TASK DIRECTIONS: All lines from the first line of the material up to and including the line with "One [RecordKeys] per" must be copied exactly, and no others.
::::::::::
(* ===== verification/Record.v ===== *)
(** * Record: the TLS 1.3 record layer of [src/reality/record.rs]

    One [RecordKeys] per direction: a key, an IV and a sequence number that counts the records.
    [seal] and [open] build the per-record nonce, authenticate the five-byte header and encode
    the content type behind the content. *)

From S2P Require Import Prelude Shared Crypto.

Definition MAX_TLS_PLAINTEXT : Z := 16384.
Definition MAX_TLS_RECORD : Z := 16640.

(** [a ^ b] on bytes. *)
Definition xorb_byte (a b : byte) : byte := z2b (Z.lxor (b2z a) (b2z b)).

Definition per_record_nonce (iv : list byte) (seq : Z) : list byte :=
  ztake 4 iv ++ zip_with xorb_byte (zdrop 4 iv) (be64 seq).

Definition record_header (enc_len : Z) : list byte := [x17; x03; x03] ++ be16 enc_len.

Record RecordKeys := mk_RecordKeys {
  rk_key : list byte;
  rk_iv : list byte;
  rk_seq : Z
}.

Definition record_keys_new (key iv : list byte) : RecordKeys := mk_RecordKeys key iv 0.

(** [self.seq.checked_add(1).expect(..)] *)
Definition bump_seq (k : RecordKeys) : res ClientError RecordKeys :=
  let? s := expect (checked_add_u64 (rk_seq k) 1) in
  Ok (mk_RecordKeys (rk_key k) (rk_iv k) s).

(** [while inner.last() == Some(&0) { inner.pop(); }] on the reversed plaintext. *)
Fixpoint drop_zeros (l : list byte) : list byte :=
  match l with
  | b :: r => if bool_decide (b = x00) then drop_zeros r else l
  | [] => []
  end.

Section record.
Context `{C : Crypto}.

Definition seal (k : RecordKeys) (content_type : byte) (content : list byte)
  : res ClientError (list byte * RecordKeys) :=
  let inner := content ++ [content_type] in
  let enc_len := as_u16 (len inner + 16) in
  let header := record_header enc_len in
  let nonce := per_record_nonce (rk_iv k) (rk_seq k) in
  let? ct := expect (aes128_encrypt (rk_key k) nonce header inner) in
  let? k := bump_seq k in
  Ok (header ++ ct, k).

Definition open (k : RecordKeys) (header encrypted_record : list byte)
  : res ClientError (byte * list byte * RecordKeys) :=
  let nonce := per_record_nonce (rk_iv k) (rk_seq k) in
  let? inner := ok_or (Reality record_auth_failed)
                  (aes128_decrypt (rk_key k) nonce header encrypted_record) in
  let? k := bump_seq k in
  match drop_zeros (rev inner) with
  | [] => Err (Reality record_all_zero)
  | content_type :: content => Ok (content_type, rev content, k)
  end.

(** Sealing a sequence of contents, one record each. *)
Fixpoint seal_all (k : RecordKeys) (l : list (byte * list byte))
  : res ClientError (list (list byte) * RecordKeys) :=
  match l with
  | [] => Ok ([], k)
  | (t, c) :: l =>
      let? ' (r, k) := seal k t c in
      let? ' (rs, k) := seal_all k l in
      Ok (r :: rs, k)
  end.

(** Opening a sequence of records: the five header bytes, then the ciphertext. *)
Fixpoint open_all (k : RecordKeys) (l : list (list byte))
  : res ClientError (list (byte * list byte) * RecordKeys) :=
  match l with
  | [] => Ok ([], k)
  | r :: l =>
      let? ' (t, c, k) := open k (ztake 5 r) (zdrop 5 r) in
      let? ' (cs, k) := open_all k l in
      Ok ((t, c) :: cs, k)
  end.

Context `{!CryptoLaws C}.

(** ** Lemmas *)

Lemma drop_zeros_content t content : t ≠ x00 → drop_zeros (rev (content ++ [t])) = t :: rev content.
Proof. intros Ht. rewrite rev_app_distr. cbn. by rewrite bool_decide_eq_false_2. Qed.

Lemma drop_zeros_padding n l : drop_zeros (replicate n x00 ++ l) = drop_zeros l.
Proof. by induction n. Qed.

Lemma seal_Ok k t content :
  len content + 17 < 2 ^ 16 → 0 ≤ rk_seq k < 2 ^ 64 - 1 →
  ∃ ct, seal k t content
        = Ok (record_header (len content + 17) ++ ct,
              mk_RecordKeys (rk_key k) (rk_iv k) (rk_seq k + 1)) ∧
    len ct = len content + 17 ∧
    aes128_decrypt (rk_key k) (per_record_nonce (rk_iv k) (rk_seq k))
      (record_header (len content + 17)) ct = Some (content ++ [t]).
Proof.
  intros Hlen Hseq. pose proof (len_nonneg content).
  assert (len (content ++ [t]) + 16 = len content + 17) as Hl by (rewrite len_app; unfold len; cbn; lia).
  assert (as_u16 (len content + 17) = len content + 17) as Hu by (unfold as_u16; rewrite Z.mod_small; lia).
  destruct (aes128_seal (rk_key k) (per_record_nonce (rk_iv k) (rk_seq k))
             (record_header (len content + 17)) (content ++ [t])) as (ct & E & Hct & D).
  { unfold GCM_P_MAX. lia. }
  exists ct. unfold seal. rewrite Hl, Hu, E. cbn [expect rbind]. unfold bump_seq, checked_add_u64.
  rewrite bool_decide_eq_true_2 by lia. cbn. split_and!; [done|lia|done].
Qed.

Lemma record_header_len n : len (record_header n) = 5.
Proof. unfold record_header. len_norm. lia. Qed.

Lemma seal_open k t content :
  t ≠ x00 → len content + 17 < 2 ^ 16 → 0 ≤ rk_seq k < 2 ^ 64 - 1 →
  ∃ r, seal k t content = Ok (r, mk_RecordKeys (rk_key k) (rk_iv k) (rk_seq k + 1)) ∧
    len r = len content + 22 ∧ ztake 5 r = record_header (len content + 17) ∧
    open k (ztake 5 r) (zdrop 5 r)
      = Ok (t, content, mk_RecordKeys (rk_key k) (rk_iv k) (rk_seq k + 1)).
Proof.
  intros Ht Hlen Hseq. destruct (seal_Ok k t content Hlen Hseq) as (ct & -> & Hct & D).
  eexists. split; [done|]. pose proof (record_header_len (len content + 17)) as Hh.
  rewrite ztake_app, zdrop_app by lia. split_and!; [llia|done|].
  unfold open. rewrite D. cbn [ok_or rbind]. unfold bump_seq, checked_add_u64.
  rewrite bool_decide_eq_true_2 by lia. cbn [expect rbind].
  rewrite drop_zeros_content by done. by rewrite rev_involutive.
Qed.

Lemma seal_all_open_all l k :
  Forall (λ tc, tc.1 ≠ x00 ∧ len tc.2 + 17 < 2 ^ 16) l →
  0 ≤ rk_seq k → rk_seq k + len l < 2 ^ 64 →
  ∃ rs k', seal_all k l = Ok (rs, k') ∧ open_all k rs = Ok (l, k') ∧ rk_seq k' = rk_seq k + len l.
Proof.
  intros Hl. revert k. induction Hl as [|[t c] l [Ht Hc] Hl IH]; intros k Hseq Hmax.
  - eexists _, _. split; [done|]. split; [done|]. unfold len. cbn. lia.
  - cbn in Ht, Hc. rewrite len_cons in Hmax. pose proof (len_nonneg l).
    destruct (seal_open k t c Ht Hc) as (r & Es & _ & _ & Eo); [lia|].
    destruct (IH (mk_RecordKeys (rk_key k) (rk_iv k) (rk_seq k + 1))) as (rs & k' & Es' & Eo' & Hs);
      [cbn; lia..|].
    exists (r :: rs), k'. cbn [seal_all open_all]. rewrite Es, Eo. cbn [rbind]. rewrite Es', Eo'.
    cbn [rbind]. split_and!; [done..|]. cbn in Hs. rewrite len_cons. lia.
Qed.

End record.

Lemma xorb_byte_inj a b c : xorb_byte a b = xorb_byte a c → b = c.
Proof.
  intros H. apply (f_equal b2z) in H. unfold xorb_byte in H. rewrite !b2z_z2b in H.
  assert (∀ x y, 0 ≤ Z.lxor (b2z x) (b2z y) < 256) as Hr.
  { intros x y. pose proof (b2z_range x). pose proof (b2z_range y). split; [apply Z.lxor_nonneg; lia|].
    destruct (decide (Z.lxor (b2z x) (b2z y) = 0)); [lia|].
    apply (Z.log2_lt_pow2 _ 8); [pose proof (Z.lxor_nonneg (b2z x) (b2z y)); lia|].
    eapply Z.le_lt_trans; [apply Z.log2_lxor; lia|].
    assert (∀ z, 0 ≤ z < 256 → Z.log2 z < 8) as Hlog.
    { intros z Hz. destruct (decide (z = 0)) as [->|]; [done|]. apply Z.log2_lt_pow2; lia. }
    pose proof (Hlog (b2z x)). pose proof (Hlog (b2z y)). lia. }
  rewrite !Z.mod_small in H by apply Hr. apply b2z_inj.
  apply (f_equal (Z.lxor (b2z a))) in H. by rewrite <-!Z.lxor_assoc, Z.lxor_nilpotent, !Z.lxor_0_l in H.
Qed.

Lemma zip_xor_inj l k1 k2 :
  length k1 = length l → length k2 = length l →
  zip_with xorb_byte l k1 = zip_with xorb_byte l k2 → k1 = k2.
Proof.
  revert k1 k2. induction l as [|x l IH]; intros [|y1 k1] [|y2 k2] H1 H2; cbn in *; try done.
  intros [= Hx Hr]. f_equal; [by eapply xorb_byte_inj|]. apply IH; [lia|lia|].
  by rewrite Hr.
Qed.

(** ** Properties *)

(** Records sealed in sequence and opened in sequence under the same key come back with the
    same types and contents, in order, and both sides end at the same sequence number, for any
    non-zero content types and contents that fit the length field. *)
Theorem record_stream_roundtrip `{C : Crypto, !CryptoLaws C} key iv l :
  Forall (λ tc, tc.1 ≠ x00 ∧ len tc.2 + 17 < 2 ^ 16) l → len l < 2 ^ 64 →
  ∃ rs k', seal_all (record_keys_new key iv) l = Ok (rs, k') ∧
    open_all (record_keys_new key iv) rs = Ok (l, k') ∧ rk_seq k' = len l.
Proof.
  intros Hl Hmax. destruct (seal_all_open_all l (record_keys_new key iv) Hl) as (rs & k' & ? & ? & Hs);
    [cbn; lia..|]. exists rs, k'. split_and!; [done..|]. cbn in Hs. lia.
Qed.

Lemma record_stream_roundtrip_witness :
  ∃ rs k', seal_all (record_keys_new [x01] (replicate 12 x02)) [(x17, [x68; x69]); (x16, [])]
    = Ok (rs, k') ∧
    open_all (record_keys_new [x01] (replicate 12 x02)) rs = Ok ([(x17, [x68; x69]); (x16, [])], k') ∧
    rk_seq k' = 2.
Proof.
  apply (record_stream_roundtrip (C:=demo_crypto) [x01] (replicate 12 x02) [(x17, [x68; x69]); (x16, [])]).
  - repeat constructor; cbn; try discriminate; unfold len; cbn; lia.
  - unfold len. cbn. lia.
Defined.

(** No nonce is ever used twice under one key: distinct sequence numbers give distinct
    nonces, the first nonce is the IV itself, and the counter stops with a panic rather than wrap
    around. *)
Theorem record_nonce_unique `{C : Crypto} iv s1 s2 k t content :
  len iv = 12 → is_u64 s1 → is_u64 s2 →
  (per_record_nonce iv s1 = per_record_nonce iv s2 → s1 = s2) ∧
  per_record_nonce iv 0 = iv ∧
  (rk_seq k = u64_max → ∀ r k', seal k t content ≠ Ok (r, k')).
Proof.
  intros Hiv H1 H2. split_and!.
  - unfold per_record_nonce. intros H. apply app_inv_head, zip_xor_inj in H.
    + apply (f_equal of_be) in H. unfold be64 in H. rewrite !of_be_to_be, !Z.mod_small in H by ulia. done.
    + unfold be64. rewrite length_to_be. unfold zdrop. rewrite length_drop. unfold len in Hiv. lia.
    + unfold be64. rewrite length_to_be. unfold zdrop. rewrite length_drop. unfold len in Hiv. lia.
  - do 12 (destruct iv as [|? iv]; [unfold len in Hiv; cbn in Hiv; lia|]).
    destruct iv; [|unfold len in Hiv; cbn in Hiv; lia].
    assert (∀ b, xorb_byte b x00 = b) as Hx.
    { intros b'. unfold xorb_byte. change (b2z x00) with 0. rewrite Z.lxor_0_r. apply z2b_b2z. }
    unfold per_record_nonce, zdrop, ztake. change (be64 0) with (replicate 8 x00).
    change (Z.to_nat 4) with 4%nat. cbn -[xorb_byte]. by rewrite !Hx.
  - intros Hseq r k'. unfold seal. destruct (aes128_encrypt _ _ _ _); [|done]. cbn [expect rbind].
    unfold bump_seq, checked_add_u64. rewrite Hseq, bool_decide_eq_false_2 by ulia. done.
Qed.

Lemma record_nonce_unique_witness :
  per_record_nonce (replicate 12 x05) 0 = replicate 12 x05.
Proof.
  apply (record_nonce_unique (C:=demo_crypto) (replicate 12 x05) 1 2
           (record_keys_new [] []) x17 []); [reflexivity | ulia | ulia].
Defined.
::::::::::
SOLUTION FOR THIS PROBLEM:
(* ===== verification/Record.v ===== *)
(** * Record: the TLS 1.3 record layer of [src/reality/record.rs]

    One [RecordKeys] per direction: a key, an IV and a sequence number that counts the records.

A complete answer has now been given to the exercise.